Women are significantly more likely than men to go to the emergency department because of asthma-related symptoms and to be admitted to the hospital, a Canadian study shows.
It’s not that women have more severe asthma, the researchers say. Rather, it seems that women perceive their asthma symptoms as worse than men do. Sex bias on the part of healthcare professionals may also factor in to the higher admission rates for an asthma attack among women.
To investigate sex differences in hospital admission rates for asthma, Dr.
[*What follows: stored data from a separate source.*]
Lemma shardctrler_linearizable_witness :
  (fun h => (so_Type (c_op h), Num <$> (c_res h).2)) <$> history (demoSc 35) = [(Join, None); (Query, Some 1)] /\
  forall h, h ∈ history (demoSc 35) ->
    scLinearized (opLog (demoSc 35)) (c_op h) (c_start h) (c_end h) (c_res h).
Proof.
  split; [vm_compute; reflexivity|].
  apply (shardctrler_linearizable 3 false (demoSc 35)); [lia|].
  apply demoSc_reachable. vm_compute. reflexivity.
Defined.

Lemma shardctrler_apply_total_witness :
  exists msg, inbox (reps (demoSc 19)) 0 = Some msg /\
    is_Some (applyScMsg ascending msg (cn_srv (servers (reps (demoSc 19)) 0))).
Proof.
  assert (isSome (inbox (reps (demoSc 19)) 0) = true) as E by (vm_compute; reflexivity).
  destruct (inbox (reps (demoSc 19)) 0) as [msg|] eqn:Em; [|discriminate E]. exists msg. split; [reflexivity|].
  apply (shardctrler_apply_total 3 false (demoSc 19)); [lia| | |split; lia|exact Em|exact ascending_visits].
  - apply demoSc_reachable. vm_compute. reflexivity.
  - assert (so_Type <$> sent (demoSc 19) = [Join]) as Et by (vm_compute; reflexivity).
    destruct (sent (demoSc 19)) as [|op [|]]; [discriminate Et| |discriminate Et]. injection Et as Et.
    constructor; [|constructor]. intros Hm. congruence.
Defined.
(* ===== verification/ShardMigration.v ===== *)
(** * Moving shards between groups

    The replica groups of [ShardKV] with the messages of a migration, as one
    transition system: groups advance through the controller's configurations, pull the
    shards they gain from the previous owner and have it delete its copy.  The theorems:
    as long as a shard that was assigned stays assigned, no two groups ever hold the same
    shard, and whichever group holds it has exactly the writes made to the shard so far, by
    itself and by every group before it; and what becomes of a shard that is assigned to
    nobody.

    A group is its replicated state machine.  The loops and handlers of a leader read
    a replica, which may lag: they act on any state the group has been in.  Commands are
    applied in any order after they were proposed, any number of times. *)

From S2P Require Import Prelude Persister Raft RaftCodec Waiters KvRaft ShardCtrler ShardKV.

(** ** What each command does to one shard *)

Section pointwise.
Context {A : Type} (f : gmap Z A -> Z -> gmap Z A) (h : Z -> option A -> option A).
Hypothesis Hat : forall m s, f m s !! s = h s (m !! s).
Hypothesis Hother : forall m s s', s' <> s -> f m s !! s' = m !! s'.
Hypothesis Hidem : forall s o, h s (h s o) = h s o.

Lemma foldl_pointwise l m s :
  foldl f m l !! s = if decide (s ∈ l) then h s (m !! s) else m !! s.
Proof.
  revert m. induction l as [|s0 l IH]; intros m; [done|]. cbn [foldl]. rewrite IH.
  destruct (decide (s = s0)) as [->|Hne].
  - rewrite Hat, (decide_True (P := s0 ∈ s0 :: l)) by (by left). by case_decide.
  - rewrite Hother by done. destruct (decide (s ∈ l)), (decide (s ∈ s0 :: l)) as [Hx|Hx]; try done.
    + destruct Hx. by right.
    + apply elem_of_cons in Hx as [?|?]; done.
Qed.
End pointwise.

Definition migrated (g : Z) (old new : Config) (s : Z) (o : option Shard) : option Shard :=
  if negb (shardOwner new s =? g) then
    if shardOwner old s =? g then set_State BePulling <$> o else o
  else if (shardOwner old s =? g) || (shardOwner old s =? 0)
  then Some (set_State Serving (default newShard o)) else Some (mkShard ∅ Pulling).

Definition installed (data : gmap Z (gmap string string)) (s : Z) (o : option Shard) : option Shard :=
  match o with
  | Some sh => if bool_decide (State sh = Pulling) then Some (mkShard (go_map_get ∅ data s) GCing) else o
  | None => o
  end.

Definition deleted (s : Z) (o : option Shard) : option Shard :=
  match o with
  | Some sh => match State sh with GCing => Some (set_State Serving sh) | BePulling => None | _ => o end
  | None => o
  end.

Lemma migrate_lookup g old new m s :
  foldl (migrateShard g old new) m shardIndices !! s =
    if decide (0 <= s < NShards) then migrated g old new s (m !! s) else m !! s.
Proof.
  rewrite (foldl_pointwise _ (migrated g old new)).
  - assert (s ∈ shardIndices <-> 0 <= s < NShards) as Hs by (unfold shardIndices; rewrite elem_of_seqZ; lia).
    destruct (decide (s ∈ shardIndices)), (decide (0 <= s < NShards)); done || tauto.
  - intros m' s'. unfold migrateShard, migrated. repeat case_match; simpl; rewrite ?lookup_insert_eq; done.
  - intros m' s1 s2 Hne. unfold migrateShard. repeat case_match; rewrite ?lookup_insert_ne; done.
  - intros s' o. unfold migrated. repeat case_match; try done; by destruct o.
Qed.

Lemma install_lookup data ss m s :
  foldl (installOne data) m ss !! s = if decide (s ∈ ss) then installed data s (m !! s) else m !! s.
Proof.
  apply foldl_pointwise.
  - intros m' s'. unfold installOne, installed. repeat case_match; rewrite ?lookup_insert_eq; congruence.
  - intros m' s1 s2 Hne. unfold installOne. repeat case_match; rewrite ?lookup_insert_ne; done.
  - intros s' [[d []]|]; done.
Qed.

Lemma delete_lookup ss m s :
  foldl deleteOne m ss !! s = if decide (s ∈ ss) then deleted s (m !! s) else m !! s.
Proof.
  apply foldl_pointwise.
  - intros m' s'. unfold deleteOne, deleted.
    repeat case_match; rewrite ?lookup_insert_eq, ?lookup_delete_eq; congruence.
  - intros m' s1 s2 Hne. unfold deleteOne.
    repeat case_match; rewrite ?lookup_insert_ne, ?lookup_delete_ne; done.
  - intros s' [[d []]|]; done.
Qed.

(** ** What the loops and handlers send *)

Lemma gidShards_spec st order k p ss s :
  gidShards st order k !! p = Some ss -> s ∈ ss ->
  exists sh, shards k !! s = Some sh /\ State sh = st /\ shardOwner (prevConfig k) s = p.
Proof.
  revert p ss. induction order as [|s0 order IH] using rev_ind; intros p ss; [done|].
  unfold gidShards in *. rewrite foldl_app. cbn [foldl].
  destruct (shards k !! s0) as [sh0|] eqn:Hs0; [|apply IH]. case_bool_decide as Hst; [|apply IH].
  set (p0 := shardOwner (prevConfig k) s0). set (m := foldl _ ∅ order) in *.
  destruct (decide (p = p0)) as [->|]; [|rewrite lookup_insert_ne by done; apply IH].
  rewrite lookup_insert_eq. intros [= <-] [Hin| ->]%elem_of_snoc; [|by exists sh0].
  unfold go_map_get in Hin. destruct (m !! p0) as [ss0|] eqn:Hm; [by eapply IH|by apply not_elem_of_nil in Hin].
Qed.

Lemma migrationRequests_spec st order k p servers n ss :
  (p, servers, n, ss) ∈ migrationRequests st order k ->
  n = Num (config k) /\ forall s, s ∈ ss ->
    exists sh, shards k !! s = Some sh /\ State sh = st /\ shardOwner (prevConfig k) s = p.
Proof.
  intros ([p' ss'] & [= -> -> -> ->] & Hin%elem_of_map_to_list)%list_elem_of_fmap.
  split; [done|]. intros s Hs. by eapply gidShards_spec.
Qed.

Lemma PullShard_spec n ss k data d :
  PullShard true n ss k = (SOK, data, d) ->
  n <= Num (config k) /\ d = dedup k /\ forall s, s ∈ ss ->
    go_map_get ∅ data s = match shards k !! s with Some sh => Data sh | None => ∅ end.
Proof.
  unfold PullShard. simpl. rewrite Z.gtb_ltb. destruct (Z.ltb_spec (Num (config k)) n); [done|].
  intros [= <- <-]. split; [done|]. split; [done|]. induction ss as [|s0 ss IH] using rev_ind; intros s Hs.
  { by apply not_elem_of_nil in Hs. }
  rewrite foldl_app. cbn [foldl]. unfold go_map_get in *. destruct (decide (s = s0)) as [->|].
  - by rewrite lookup_insert_eq.
  - rewrite lookup_insert_ne by done. apply IH. apply elem_of_snoc in Hs as [?|?]; done.
Qed.

Lemma canServe_serving g s k : canServe g s k = true -> exists sh, shards k !! s = Some sh /\ State sh = Serving.
Proof.
  unfold canServe. case_match; [done|]. destruct (shards k !! s) as [sh|]; [|done].
  intros ?%bool_decide_eq_true. eauto.
Qed.

(** ** The system *)

(** A write that took effect on a shard. *)
Record Write := mkWrite { w_type : OpType; w_key : string; w_value : string; w_cid : Z; w_seq : Z }.

Definition applyWrite (m : gmap string string) (w : Write) : gmap string string :=
  <[w_key w := match w_type w with
               | TPut => w_value w
               | _ => String.append (go_map_get EmptyString m (w_key w)) (w_value w) end]> m.

Definition replayWrites (ws : list Write) : gmap string string := foldl applyWrite ∅ ws.

(** The duplicate table [dd] knows the writes [ws]; it knows all that [dd'] knows. *)
Definition covers (dd : gmap Z Z) (ws : list Write) : Prop :=
  forall x, x ∈ ws -> exists last, dd !! w_cid x = Some last /\ w_seq x <= last.

Definition dedup_le (dd dd' : gmap Z Z) : Prop :=
  forall c last, dd !! c = Some last -> exists last', dd' !! c = Some last' /\ last <= last'.

(** A copy of a shard with its duplicate table is up to date. *)
Definition contents (d : gmap string string) (dd : gmap Z Z) (ws : list Write) : Prop :=
  d = replayWrites ws /\ covers dd ws.

(** Each client's writes are in the order of their numbers, none of them twice. *)
Definition increasing (ws : list Write) : Prop :=
  forall i j x y, (i < j)%nat -> ws !! i = Some x -> ws !! j = Some y -> w_cid x = w_cid y -> w_seq x < w_seq y.

Lemma covers_le dd dd' ws : dedup_le dd dd' -> covers dd ws -> covers dd' ws.
Proof. intros Hle Hc x Hx. destruct (Hc x Hx) as (l & Hl & ?). destruct (Hle _ _ Hl) as (l' & ? & ?). exists l'. split; [done|lia]. Qed.

Lemma contents_le d dd dd' ws : dedup_le dd dd' -> contents d dd ws -> contents d dd' ws.
Proof. intros Hle [? ?]. split; [done|by eapply covers_le]. Qed.

Lemma dedup_le_refl dd : dedup_le dd dd.
Proof. intros c l ?. exists l. split; [done|lia]. Qed.

Lemma dedup_le_insert dd c seq :
  (forall last, dd !! c = Some last -> last < seq) -> dedup_le dd (<[c := seq]> dd).
Proof.
  intros Hlt c' l Hl. destruct (decide (c' = c)) as [->|].
  - exists seq. rewrite lookup_insert_eq. split; [done|]. specialize (Hlt _ Hl). lia.
  - exists l. rewrite lookup_insert_ne by done. split; [done|lia].
Qed.

Lemma mergeDedup_le new old : dedup_le new (mergeDedup new old) /\ dedup_le old (mergeDedup new old).
Proof.
  split; intros c l Hl; unfold mergeDedup; rewrite lookup_merge, Hl; unfold diag_None.
  - destruct (old !! c) as [cur|]; [|exists l; split; [done|lia]].
    eexists; split; [done|]. rewrite Z.gtb_ltb. destruct (Z.ltb_spec cur l); lia.
  - destruct (new !! c) as [seq|]; [|exists l; split; [done|lia]].
    eexists; split; [done|]. rewrite Z.gtb_ltb. destruct (Z.ltb_spec l seq); lia.
Qed.

(** A new write with a number the table does not know yet. *)
Lemma contents_write d dd ws x :
  contents d dd ws -> (forall last, dd !! w_cid x = Some last -> last < w_seq x) ->
  contents (applyWrite d x) (<[w_cid x := w_seq x]> dd) (ws ++ [x]).
Proof.
  intros [-> Hc] Hlt. split; [unfold replayWrites; by rewrite foldl_app|].
  intros y [Hy| ->%list_elem_of_singleton]%elem_of_app.
  - eapply covers_le; [by apply dedup_le_insert|done|done].
  - exists (w_seq x). rewrite lookup_insert_eq. split; [done|lia].
Qed.

Lemma increasing_write dd ws x :
  covers dd ws -> (forall last, dd !! w_cid x = Some last -> last < w_seq x) -> increasing ws -> increasing (ws ++ [x]).
Proof.
  intros Hc Hlt Hi i j y z Hij Hy [[? Hz]|[-> <-]]%lookup_snoc_Some Ecid.
  - rewrite lookup_app_l in Hy by lia. by eapply (Hi i j).
  - rewrite lookup_app_l in Hy by lia. destruct (Hc y) as (l & Hl & ?); [by eapply list_elem_of_lookup_2|].
    rewrite Ecid in Hl. specialize (Hlt _ Hl). lia.
Qed.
Akerke Baibergenova from McMaster University in Hamilton, Ontario and colleagues reviewed the records of 31,490 asthmatics between 18 to 55 years of age who visited Ontario emergency departments during a recent 1-year period.
Women not only made up the majority of all emergency visits (62.2 percent), they also accounted for a greater percentage of hospitalizations (7.4 percent versus 4.5 percent for men), the researchers report in the Annals of Allergy, Asthma and Immunology.
These differences could not be explained on the basis of asthma rates or severity in men and women. Even women with low asthma severity scores were still more likely to be hospitalized than men with moderate scores, Baibergenova’s team reports.
“Although more research on the mechanisms behind this phenomenon is needed, educational interventions that focus on female asthmatic patients may be an efficient way of decreasing the number of hospitalizations and thus reducing the overall financial burden of asthma on the health care system,” they conclude.